Shadow Play, by Shashi Deshpande, is a serene read about what makes people human – by exploring relationships, families, and the lives of women.
Shadow Play is a story about ordinary people going about their lives, in a city in Karnataka. It could be Bangalore or Mysore: it is just ‘the growing city’. They are nice people, good people. They go to work, come home, eat, sleep, and deal with each other. There are births, deaths, silences, irrational acts, talk, and more than their share of tragedy, with which they seem to cope rather well. The writing is Deshpande at her serene best. No labored descriptions of landscapes or the outsides of people. No details of food, or spices, or even complicated thoughts. A gentle flow which pulls you in.
The story is about relationships – the characters’ thoughts about each other, a little about themselves. About lives unfolding.
There is a grandmother, a grandfather who stops speaking to his wife for many years over a tragic incident, a sensitive father, aunts, sisters, cousins, and the younger generation. The family is Brahmin – with slokas and learning in their blood. The story details three generations of the family, and how even when one generation has passed on, they continue to throw shadows on the lives of those still living.
Each character is finely etched and very real. They may be lawyers, politicians, TV writers, architects, teachers, model, photographers; but everything is only a background to the living person. The lives of an Anglo-Indian family have been woven in, and there is a little bit of politics. But the book, the writing, is about human beings being human.
It is about people eyes’ meeting in laughter, the barriers that rise however much they love each other, small quarrels between husband and wife, father and daughter, mother and son, niece and aunt. The strong bonds that tie together a family of sisters that sometimes make husbands feel shut out. It is about the bonding between women in a family, and how important these strands are to hold the family together. It is about women who battle a hundred internal confusions but carry on bravely.

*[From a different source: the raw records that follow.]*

(** Where a pair written in a blob is found again as a pair, it is the same
    pair, and it is the whole blob. *)
Lemma kv_text_found_once q1 key q2 ws q3 value q4
    pre p1 key' p2 ws' p3 value' p4 post :
  existsb is_quote key = false -> existsb is_quote value = false ->
  existsb is_quote key' = false -> existsb is_quote value' = false ->
  forallb isspace ws = true -> forallb isspace ws' = true ->
  is_quote q1 = true -> is_quote q2 = true ->
  is_quote q3 = true -> is_quote q4 = true ->
  is_quote p1 = true -> is_quote p2 = true ->
  is_quote p3 = true -> is_quote p4 = true ->
  kv_text q1 key q2 ws q3 value q4 =
    pre ++ kv_text p1 key' p2 ws' p3 value' p4 ++ post ->
  key' = key /\ value' = value.
Proof.
  intros Hk Hv Hk' Hv' Hws Hws' Hq1 Hq2 Hq3 Hq4 Hp1 Hp2 Hp3 Hp4 E.
  assert (Hpre : existsb is_quote pre = false).
  { apply no_quote_filter.
    apply (f_equal (List.filter is_quote)) in E.
    rewrite !List.filter_app in E.
    rewrite !quotes_of_kv_text in E by assumption.
    apply (f_equal (@length ascii)) in E. rewrite !length_app in E.
    cbn [length] in E. destruct (List.filter is_quote pre); [reflexivity|].
    cbn [length] in E. lia. }
  pose proof (space_no_quote ws Hws) as Hw.
  pose proof (space_no_quote ws' Hws') as Hw'.
  unfold kv_text in E. rewrite <- !app_assoc in E. cbn [app] in E.
  apply (first_quote [] pre) in E as (_ & _ & E); [|reflexivity|assumption..].
  apply first_quote in E as (-> & _ & E); [|assumption..].
  change (":"%char :: ws ++ q3 :: value ++ [q4])
    with ((":"%char :: ws) ++ q3 :: value ++ [q4]) in E.
  change (":"%char :: ws' ++ p3 :: value' ++ p4 :: post)
    with ((":"%char :: ws') ++ p3 :: value' ++ p4 :: post) in E.
  apply first_quote in E as (_ & _ & E);
    [|cbn [existsb]; rewrite ?Hw, ?Hw'; reflexivity..|assumption|assumption].
  apply first_quote in E as (-> & _ & _); [|assumption..].
  auto.
Qed.

Lemma vocabulary_no_quote f :
  In f vocabulary ->
  existsb is_quote (f_key f) = false /\ existsb is_quote (f_code f) = false.
Proof.
  unfold vocabulary. cbn [In]. intros H.
  repeat destruct H as [<- | H]; try contradiction; split; reflexivity.
Qed.

(** A known code is known once: the key and the code name the facet. *)
Lemma vocabulary_key_code f f' :
  In f vocabulary -> In f' vocabulary ->
  f_key f' = f_key f -> f_code f' = f_code f -> f' = f.
Proof.
  unfold vocabulary. cbn [In]. intros H H'.
  repeat destruct H as [<- | H]; try contradiction;
    repeat destruct H' as [<- | H']; try contradiction;
    cbn [f_key f_code]; intros Ek Ec;
    first [reflexivity | vm_compute in Ec; discriminate Ec
          | vm_compute in Ek; discriminate Ek].
Qed.

(** X3.  A blob that is one pair of a known code and nothing else gives the
    label of that code and no other: not under its own category, where
    codes such as CS and CCS share letters, and not under another. *)
Theorem X3_one_pair_one_label (f : facet) (q1 q2 q3 q4 : ascii) (ws : str) :
  In f vocabulary ->
  is_quote q1 = true -> is_quote q2 = true ->
  is_quote q3 = true -> is_quote q4 = true ->
  forallb isspace ws = true ->
  let blob := kv_text q1 (f_key f) q2 ws q3 (f_code f) q4 in
  extracted (f_category f) blob = [f_label f] /\
  forall category : string,
    category <> f_category f -> extracted category blob = [].
Proof.
  intros Hin H1 H2 H3 H4 Hws blob.
  destruct (vocabulary_no_quote f Hin) as [Hk Hv].
  assert (Honly : forall (category : string) label,
            In label (extracted category blob) ->
            category = f_category f /\ label = f_label f).
  { intros category label H. apply extract_In in H as (pattern & Hp & Hs).
    apply table_vocabulary in Hp as (f' & Hin' & <- & <- & ->).
    apply search_spec in Hs as (pre & m & post & E & Hm).
    apply matches_kv in Hm
      as (p1 & p2 & ws' & p3 & p4 & P1 & P2 & Pws & P3 & P4 & ->).
    destruct (vocabulary_no_quote f' Hin') as [Hk' Hv'].
    destruct (kv_text_found_once q1 (f_key f) q2 ws q3 (f_code f) q4
                pre p1 (f_key f') p2 ws' p3 (f_code f') p4 post)
      as [Ek Ec]; try assumption.
    rewrite (vocabulary_key_code f f' Hin Hin' Ek Ec). auto. }
  assert (Hfound : In (f_label f) (extracted (f_category f) blob)).
  { apply (facet_found f blob Hin).
    replace blob with ([] ++ blob ++ []) by (cbn [app]; apply app_nil_r).
    apply search_kv_intro; assumption. }
  split.
  - pose proof (extracted_NoDup (f_category f) blob) as Hnd.
    destruct (extracted (f_category f) blob) as [|l1 [|l2 ls]] eqn:E.
    + destruct Hfound.
    + destruct (Honly (f_category f) l1) as [_ ->]; [rewrite E; left|]; reflexivity.
    + exfalso. inversion Hnd as [|? ? Hnot _]; subst. apply Hnot.
      destruct (Honly (f_category f) l1) as [_ ->]; [rewrite E; left; reflexivity|].
      destruct (Honly (f_category f) l2) as [_ ->];
        [rewrite E; right; left; reflexivity|].
      left.
  - intros category Hne.
    destruct (extracted category blob) as [|l ls] eqn:E; [reflexivity|].
    destruct (Honly category l) as [Hc _]; [rewrite E; left; reflexivity|].
    contradiction.
Qed.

It is about the bonding between women in a family, and how important these strands are to hold the family together. It is about women who battle a hundred internal confusions but carry on bravely.
Like most of Shashi Deshpande’s books, this one is about women, too. It is a sequel to ‘A Matter of Time’. Kalyani is the heroine of the saga. Though dead, she lives on in her daughters and granddaughters, and in the house she leaves to them. She loses her son, and so her husband. She leads a miserable life yet finds succor in her sister, and later on, among her daughters and their daughters.
Gopal, the father of three daughters, is a sensitive soul and loves his family deeply. Yet, he walks out on his family to wrestle with his own demons and do some soul-searching after the politics of academic life sears him. The resentment and insecurity that this act creates in his daughter (who never quite accepts him when he comes back), is one thread of the story. Love blossoms in his life gently, slowly. One day they will grow into it, he feels – and there is no rush. His daughters view this development with wonder and resentment, batting their own thoughts, and trying to accept the situation. Yet, there is diffidence towards the older people – a very natural outcome.
‘Shadow Play’ is a world of good people and you want to continue looking on – become friends with these people, visit Aru and Rohit, know the details of their lives, go upstairs to visit Gopal and Kasturi, bask in Seema’s ads, wander around Rohit’s houses, stay with them, and linger on. That is the magic of the writer – the characters come alive in your mind. You want to be part of the family.